Picolinamide-functionalized macrocyclic chelators for 203/212Pb theranostic radiotracers

Abstract

Picolinamide-functionalized macrocyclic ligands represent a promising class of chelators for ^203/212Pb-based theranostic applications, offering a dual role in both diagnostic imaging and targeted radiotherapy. In this study, two 18-membered diazacrown ligands, K22_PicAm and the novel NPK_PicAm, were synthesized and complexed with both non-radioactive Pb²⁺ and radiotherapeutic ²¹²Pb²⁺. Structural characterization via NMR spectroscopy and X-ray diffraction confirmed the formation of a single, highly rigid, symmetric [Pb(K22_PicAm)]²⁺ species.
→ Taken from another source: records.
Lemma inv_emit pid tr s W em q record :
  inv_at pid tr s W em q -> cpc s = CTaken record ->
  let w := u32 (writeout_idx (core s) + length (TraceRecord_of_bytes record)) in
  let idx := w mod TRACE_BUF_LEN in
  inv pid tr (mkSys (set_writeout_idx (core s) w) (producers s) (CRead RFlag idx []) idx
                    (out s ++ [record_message record])).
Proof.
  intros H Hc. pose proof (i_consumer _ _ _ _ _ _ H) as HC. rewrite Hc in HC. destruct HC as (c & q' & -> & ->).
  pose proof (inv_entry_ok _ _ _ _ _ _ 0%nat _ H eq_refl) as Hok.
  pose proof (length_entry_bytes pid _ Hok) as Hlen. destruct Hok as [Hcl _]. cbn [e_claim] in *.
  pose proof (claim_len_bounds _ Hcl) as Hb. cbn zeta.
  rewrite record_length_field, (i_writeout _ _ _ _ _ _ H), u32_add_l, u32_mod_lap by (try done; apply H).
  assert (Z.of_nat (claim_size c) = claim_len c) as Hn by (unfold claim_size; lia).
  exists (W + Z.of_nat (claim_size c)), (em ++ [c]), q'. destruct H.
  split; cbn [core producers cpc cidx out set_writeout_idx trace_pid dropped_events writeout_idx
              trace_idx trace_buf taking]; try done.
  - rewrite i_trace0. cbn [map e_claim]. by rewrite <- app_assoc.
  - rewrite i_out0. by rewrite map_app.
  - by rewrite Hn.
  - rewrite i_trace_idx0. f_equal. unfold queue_bytes at 1. cbn [map concat].
    rewrite length_app, Hlen, Nat2Z.inj_add. unfold queue_bytes. lia.
  - by rewrite Hn.
  - apply window_advance. unfold queue_bytes in i_window0; cbn [map concat] in i_window0.
    unfold entry_bytes at 1 in i_window0. cbn [e_status e_claim] in i_window0.
    rewrite drop_ge, app_nil_r in i_window0 by (by rewrite length_valid_record). done.
  - by inversion i_entries0.
  - rewrite <- Hlen. eapply owned_emit; done.
  - intros j e k Hj Hs. by destruct (i_taken0 (S j) e k Hj Hs).
  - cbn [consumer_ok List.length wanted]. rewrite <- Hn. split; [apply at_byte_start|]. split; [lia|]. split; [constructor|].
    intros x Hx. by rewrite lookup_nil in Hx.
Qed.

(** ** The main results *)

Lemma inv_init pid : 0 <= pid < 2 ^ 32 -> inv_at pid [] (sys_init pid) 0 [] [].
Proof.
  intros Hpid. by split.
Qed.

Lemma inv_consume pid tr s W em q now s' :
  inv_at pid tr s W em q -> consume now s = Some s' -> timely s' -> inv pid tr s'.
Proof.
  intros H. unfold consume. destruct (cpc s) as [| |r off got|record off [|n]|record] eqn:Hc.
  - unfold wait_for_trace_records_available. destruct (_ && _); [|done].
    intros [= <-] _. eapply inv_flags; try done; [apply H|by rewrite Hc].
  - rewrite (i_dropped _ _ _ _ _ _ H). cbn [Z.eqb]. intros [= <-] _.
    eapply inv_flags; try done; [apply H|by rewrite Hc|]. cbn [consumer_ok List.length wanted].
    split; [by eapply cidx_head|]. split; [lia|]. split; [constructor|]. intros x Hx. by rewrite lookup_nil in Hx.
  - destruct (Nat.ltb_spec (List.length got) (wanted r)) as [Hlt|Hge].
    + pose proof (inv_read _ _ _ _ _ _ _ _ _ H Hc Hlt) as Hr. destruct (load_byte _ off). intros [= <-] _. exact Hr.
    + pose proof (i_consumer _ _ _ _ _ _ H) as HC. rewrite Hc in HC. destruct HC as (_ & Hle & _).
      destruct r as [| |len]; cbn [wanted] in *.
      * pose proof (inv_flag_read _ _ _ _ _ _ _ _ H Hc ltac:(lia)) as Hr.
        destruct (_ =? 0); intros [= <-] _; exact Hr.
      * intros [= <-] _. eapply inv_head_read; [done|done|lia].
      * intros [= <-] Ht. eapply inv_body_read; [done|done|lia|exact Ht].
  - intros [= <-] _. by eapply inv_cleared.
  - pose proof (inv_clear _ _ _ _ _ _ _ _ _ H Hc) as Hr. destruct (store_byte _ off 0). intros [= <-] _. exact Hr.
  - intros [= <-] _. by eapply inv_emit.
Qed.

Lemma inv_step pid tr s l s' :
  inv pid tr s -> step s l s' -> timely s' -> inv pid (tr ++ option_list l) s'.
Proof.
  intros (W & em & q & H) Hs Ht. destruct Hs; cbn [option_list]; rewrite ?app_nil_r.
  - by eapply inv_claim.
  - by eapply inv_produce.
  - by eapply inv_consume.
  - eapply inv_flags; try done; apply H.
  - eapply inv_flags; try done; apply H.
Qed.

Lemma inv_reachable pid tr s :
  0 <= pid < 2 ^ 32 -> steps timely (sys_init pid) tr s -> inv pid tr s.
Proof.
  intros Hpid H. remember (sys_init pid) as s0. induction H as [|s tr s' l s'' _ IH Hs Ht]; subst.
  - exists 0, [], []. by apply inv_init.
  - eapply inv_step; eauto.
Qed.

(** ** The record at the reader's index *)

Lemma read_head pid tr s W em e q n :
  inv_at pid tr s W em (e :: q) -> (n <= claim_size (e_claim e))%nat ->
  read_from_buffer (trace_buf (core s)) (cidx s) n = take n (entry_bytes pid e).
Proof.
  intros H Hn. destruct (cidx_head _ _ _ _ _ _ H) as [H0 Hm].
  pose proof (length_entry_bytes pid e (inv_entry_ok _ _ _ _ _ _ 0%nat e H eq_refl)) as Hl.
  rewrite (window_read _ W (queue_bytes pid (e :: q)) 0); [|apply H| |done|done].
  - unfold queue_bytes. cbn [map concat]. rewrite drop_0. by rewrite take_app_le by lia.
  - unfold queue_bytes. cbn [map concat]. rewrite length_app. lia.
Qed.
Density Functional Theory (DFT) and Natural Bond Orbital (NBO) analysis indicated stereochemically inactive 6s² lone pairs in the Pb²⁺ complexes, leading to holodirected geometries. Potentiometric titrations revealed that both ligand systems form Pb²⁺ complexes with superior thermodynamic stability compared to benchmark chelators DOTAM and macropa. Radiolabelling studies with ²¹²Pb demonstrated near-quantitative radiochemical conversion within 15 minutes. These results establish picolinamide-bearing macrocycles as promising candidates for the development of next-generation, targeted ^203/212Pb theranostic agents and support their further exploration in radiopharmaceutical research.